Unnamed: 0,Year,Category,Nominee,Additional Info,Won
0,2010,Actor -- Leading Role,Javier Bardem,Biutiful {'Uxbal'},0
1,2010,Actor -- Leading Role,Jeff Bridges,True Grit {'Rooster Cogburn'},0
2,2010,Actor -- Leading Role,Jesse Eisenberg,The Social Network {'Mark Zuckerberg'},0
3,2010,Actor -- Leading Role,Colin Firth,The King's Speech {'King George VI'},1
4,2010,Actor -- Leading Role,James Franco,127 Hours {'Aron Ralston'},0


This is looking much better. Now let's separate the "Additional Info" column into separate "Movie" and "Character" columns.

In [29]:
# Remove the apostrophe and bracket at the end of the line.
additional_info_one = final_nominations["Additional Info"].str.rstrip("'}")
print(additional_info_one.head())

# Split the string on the remaining bracket and apostrophe, creating a list containing the movie title and character name.
additional_info_two = additional_info_one.str.split(" {'")
print(additional_info_two.head())

# Create the appropriate columns for the resulting data.
final_nominations["Movie"] = additional_info_two.str[0]
final_nominations["Character"] = additional_info_two.str[1]

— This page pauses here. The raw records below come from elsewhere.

(* ===== verification/ProtoHandshake.v ===== *)
(** The handshake that signs the stream-plane session,
    [airc-protocol/src/handshake.rs].

    X25519 and SHA-256 are other crates, the class [HandshakeCrypto]; the random
    ephemeral secret of each call is an argument.  The theorems: what a signature binds,
    and the session both ends derive. *)
From stdpp Require Import base gmap strings list numbers.
From Stdlib Require Import Lia.
From S2P Require Import Prelude.
From S2P Require Import WorkModel.
From S2P Require Import CoreTranscript.
From S2P Require Import ProtoSession.
From S2P Require Import ProtoSessionThms.
From S2P Require Import ProtoKeys.

Class HandshakeCrypto := {
  x_public : list N → list N;                 (* [PublicKey::from(&secret)] *)
  x_shared : list N → list N → list N;        (* [secret.diffie_hellman(their)] *)
  was_contributory : list N → bool;
  sha256 : list N → list N;
}.
Class HandshakeLaws `{!HandshakeCrypto} := {
  x_shared_comm a b : x_shared a (x_public b) = x_shared b (x_public a);
  x_shared_contributory a b : was_contributory (x_shared a (x_public b)) = true;
  x_public_length a : length (x_public a) = 32;
}.

Definition DOMAIN_INIT : list N := str "airc-stream-handshake-v2-init".
Definition DOMAIN_RESP : list N := str "airc-stream-handshake-v1-resp".
Definition DOMAIN_TRANSCRIPT : list N := str "airc-stream-handshake-v1-transcript".

Inductive HandshakeError := HsUnknownPeer | HsBadSignature | WeakEphemeral | HsKeyDerivation | NotAddressedToMe.
#[export] Instance HandshakeError_eq : EqDecision HandshakeError. Proof. solve_decision. Defined.

Record HandshakeInit := MkInit {
  hi_peer_id : PeerId;
  hi_key_id : N;
  hi_eph_pub : list N;
  hi_to : PeerId;
  hi_issued_at_ms : N;
  hi_sig : list N;
}.
Record HandshakeResp := MkResp {
  hr_peer_id : PeerId;
  hr_key_id : N;
  hr_eph_pub : list N;
  hr_sig : list N;
}.
Record PendingHandshake := MkPending { ph_secret : list N; ph_eph_pub : list N; my_peer_id : PeerId }.
#[export] Instance HandshakeInit_eq : EqDecision HandshakeInit. Proof. solve_decision. Defined.
#[export] Instance HandshakeResp_eq : EqDecision HandshakeResp. Proof. solve_decision. Defined.

Definition init_signed_bytes (eph_pub : list N) (peer : PeerId) (key_id : N) (to : PeerId) (issued_at_ms : N) : list N :=
  DOMAIN_INIT ++ be_bytes 4 key_id ++ eph_pub ++ uuid_bytes peer ++ uuid_bytes to ++ be_bytes 8 issued_at_ms.
Definition resp_signed_bytes (resp_eph init_eph : list N) (peer : PeerId) (key_id : N) : list N :=
  DOMAIN_RESP ++ be_bytes 4 key_id ++ resp_eph ++ init_eph ++ uuid_bytes peer.

Section handshake.
Context `{!Ed25519Crypto, !HandshakeCrypto, !StreamCrypto}.

Definition transcript (init_eph resp_eph : list N) (init resp : PeerId) : list N :=
  sha256 (DOMAIN_TRANSCRIPT ++ init_eph ++ resp_eph ++ uuid_bytes init ++ uuid_bytes resp).

Definition verify_sig (r : PeerKeyRegistry) (peer : PeerId) (key_id : N) (message sig : list N)
    : result HandshakeError unit :=
  key ← ok_or HsUnknownPeer (registry_lookup r peer key_id);
  if ed_verify_strict key message sig then Ok tt else Err HsBadSignature.

Definition checked_shared (secret their_eph : list N) : result HandshakeError (list N) :=
  let shared := x_shared secret their_eph in
  if was_contributory shared then Ok shared else Err WeakEphemeral.

Definition derive_session (shared tr : list N) (role : SessionRole) : result HandshakeError StreamSession :=
  match derive shared tr role with Ok s => Ok s | Err _ => Err HsKeyDerivation end.

Definition initiate (secret keypair : list N) (me : PeerId) (key_id : N) (to : PeerId) (issued_at_ms : N)
    : PendingHandshake * HandshakeInit :=
  let eph_pub := x_public secret in
  let sig := ed_sign keypair (init_signed_bytes eph_pub me key_id to issued_at_ms) in
  (MkPending secret eph_pub me, MkInit me key_id eph_pub to issued_at_ms sig).

Definition respond (secret keypair : list N) (me : PeerId) (key_id : N) (init : HandshakeInit)
    (r : PeerKeyRegistry) : result HandshakeError (StreamSession * HandshakeResp) :=
  _ ← verify_sig r (hi_peer_id init) (hi_key_id init)
        (init_signed_bytes (hi_eph_pub init) (hi_peer_id init) (hi_key_id init) (hi_to init) (hi_issued_at_ms init))
        (hi_sig init);
  if decide (hi_to init ≠ me) then Err NotAddressedToMe else
  let eph_pub := x_public secret in
  shared ← checked_shared secret (hi_eph_pub init);
  session ← derive_session shared (transcript (hi_eph_pub init) eph_pub (hi_peer_id init) me) Responder;
  let sig := ed_sign keypair (resp_signed_bytes eph_pub (hi_eph_pub init) me key_id) in
  Ok (session, MkResp me key_id eph_pub sig).

Definition pending_verify (self : PendingHandshake) (resp : HandshakeResp) (r : PeerKeyRegistry)
    : result HandshakeError unit :=
  verify_sig r (hr_peer_id resp) (hr_key_id resp)
    (resp_signed_bytes (hr_eph_pub resp) (ph_eph_pub self) (hr_peer_id resp) (hr_key_id resp)) (hr_sig resp).

Definition complete (self : PendingHandshake) (resp : HandshakeResp) (r : PeerKeyRegistry)
    : result HandshakeError StreamSession :=
  _ ← pending_verify self resp r;
  shared ← checked_shared (ph_secret self) (hr_eph_pub resp);
  derive_session shared (transcript (ph_eph_pub self) (hr_eph_pub resp) (my_peer_id self) (hr_peer_id resp)) Initiator.
End handshake.

(** ** Bytes *)
Definition is_u32 (n : N) : Prop := (n < 2 ^ 32)%N.
Definition is_u128 (n : N) : Prop := (n < 2 ^ 128)%N.

Lemma be_app_inj w a b x y :
  be_bytes w a ++ x = be_bytes w b ++ y → (a < 256 ^ N.of_nat w)%N → (b < 256 ^ N.of_nat w)%N → a = b ∧ x = y.
Proof.
  intros [H ->]%app_inj_1 Ha Hb; [|by rewrite !be_bytes_length]. by apply be_bytes_inj_small in H.
Qed.
Lemma le_app_inj w a b x y :
  le_bytes w a ++ x = le_bytes w b ++ y → (a < 256 ^ N.of_nat w)%N → (b < 256 ^ N.of_nat w)%N → a = b ∧ x = y.
Proof.
  unfold le_bytes. intros [H ->]%app_inj_1 Ha Hb; [|by rewrite !length_reverse, !be_bytes_length].
  apply (inj reverse) in H. by apply be_bytes_inj_small in H.
Qed.
Lemma uuid_app_inj {k} (a b : Id k) x y :
  is_u128 (uuid a) → is_u128 (uuid b) → uuid_bytes a ++ x = uuid_bytes b ++ y → a = b ∧ x = y.
Proof. intros Ha Hb H. apply be_app_inj in H as [H ->]; [|done..]. by apply uuid_inj in H. Qed.
Lemma uuid_bytes_length {k} (a : Id k) : length (uuid_bytes a) = 16.
Proof. apply be_bytes_length. Qed.

(** The head of a CBOR item is a prefix code, and so are the integers of a sequence. *)
Lemma initial_byte major info : (major < 8)%N → (info < 32)%N →
  N.shiftr (N.lor (N.shiftl major 5) info) 5 = major ∧ N.land (N.lor (N.shiftl major 5) info) 31 = info.
Proof.
  intros Hm Hi. assert (forallb (λ m, forallb (λ i, let b := N.lor (N.shiftl (N.of_nat m) 5) (N.of_nat i) in
    (N.shiftr b 5 =? N.of_nat m)%N && (N.land b 31 =? N.of_nat i)%N) (seq 0 32)) (seq 0 8) = true) as H by by vm_compute.
  rewrite forallb_forall in H. specialize (H (N.to_nat major)). rewrite forallb_forall in H.
  specialize (H ltac:(apply in_seq; lia) (N.to_nat info) ltac:(apply in_seq; lia)). cbn zeta in H. rewrite !N2Nat.id in H.
  by apply andb_prop in H as [?%N.eqb_eq ?%N.eqb_eq].
Qed.
Lemma cbor_head_app_inj major a b x y : (major < 8)%N → is_u64 a → is_u64 b →
  cbor_head major a ++ x = cbor_head major b ++ y → a = b ∧ x = y.
Proof.
  unfold is_u64, u64_modulus. intros Hm Ha Hb. unfold cbor_head.
  assert (∀ i j, (i < 32)%N → (j < 32)%N → N.lor (N.shiftl major 5) i = N.lor (N.shiftl major 5) j → i = j) as Hinj.
  { intros i j Hi Hj E%(f_equal (λ b, N.land b 31)). by rewrite (proj2 (initial_byte _ i Hm Hi)), (proj2 (initial_byte _ j Hm Hj)) in E. }
  repeat match goal with |- context [(?p <? ?q)%N] => destruct (N.ltb_spec p q) end; cbn [app]; intros Heq;
    pose proof (f_equal (hd 0%N) Heq) as Hh; apply (f_equal tl) in Heq as Ht; cbn [hd tl] in Hh, Ht; apply Hinj in Hh; try lia; try done.
  all: apply be_app_inj in Ht; [done|cbn; lia..].
Qed.
Lemma ints_app_inj l l' x y : Forall is_byte l → Forall is_byte l' → length l = length l' →
  ((Positive <$> l) ≫= cbor_item) ++ x = ((Positive <$> l') ≫= cbor_item) ++ y → l = l' ∧ x = y.
Proof.
  intros Hl. revert l'. induction Hl as [|b l Hb _ IH]; intros [|b' l'] Hl' Hlen H; try done.
  apply list.Forall_cons in Hl' as [Hb' Hl']. rewrite !fmap_cons in H. cbn [mbind list_bind] in H. rewrite <- !app_assoc in H.
  apply cbor_head_app_inj in H as [-> H]; [|unfold is_byte, is_u64, u64_modulus in *; lia..].
  apply IH in H as [-> ->]; [done|done|]. by injection Hlen.
Qed.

# Drop the original (redundant) column.
final_nominations = final_nominations.drop(["Additional Info"], axis=1)
final_nominations.head()


0                        Biutiful {'Uxbal
1             True Grit {'Rooster Cogburn
2    The Social Network {'Mark Zuckerberg
3      The King's Speech {'King George VI
4                127 Hours {'Aron Ralston
Name: Additional Info, dtype: object
0                        [Biutiful, Uxbal]
1             [True Grit, Rooster Cogburn]
2    [The Social Network, Mark Zuckerberg]
3      [The King's Speech, King George VI]
4                [127 Hours, Aron Ralston]
Name: Additional Info, dtype: object


Unnamed: 0,Year,Category,Nominee,Won,Movie,Character
0,2010,Actor -- Leading Role,Javier Bardem,0,Biutiful,Uxbal
1,2010,Actor -- Leading Role,Jeff Bridges,0,True Grit,Rooster Cogburn
2,2010,Actor -- Leading Role,Jesse Eisenberg,0,The Social Network,Mark Zuckerberg
3,2010,Actor -- Leading Role,Colin Firth,1,The King's Speech,King George VI
4,2010,Actor -- Leading Role,James Franco,0,127 Hours,Aron Ralston


# Writing the data to a SQL database

In [30]:
# Import SQLite, connect, and create a database by exporting the final_nominations dataframe to SQLite.
# The SQLite database will be named "nominations.db".
# The table containing the data from final_nominations will be named "nominations".

import sqlite3
conn = sqlite3.connect("nominations.db")

# Delete the table nominations if it already exists--in case you want to run this cell multiple times.
conn.execute("drop table if exists nominations;")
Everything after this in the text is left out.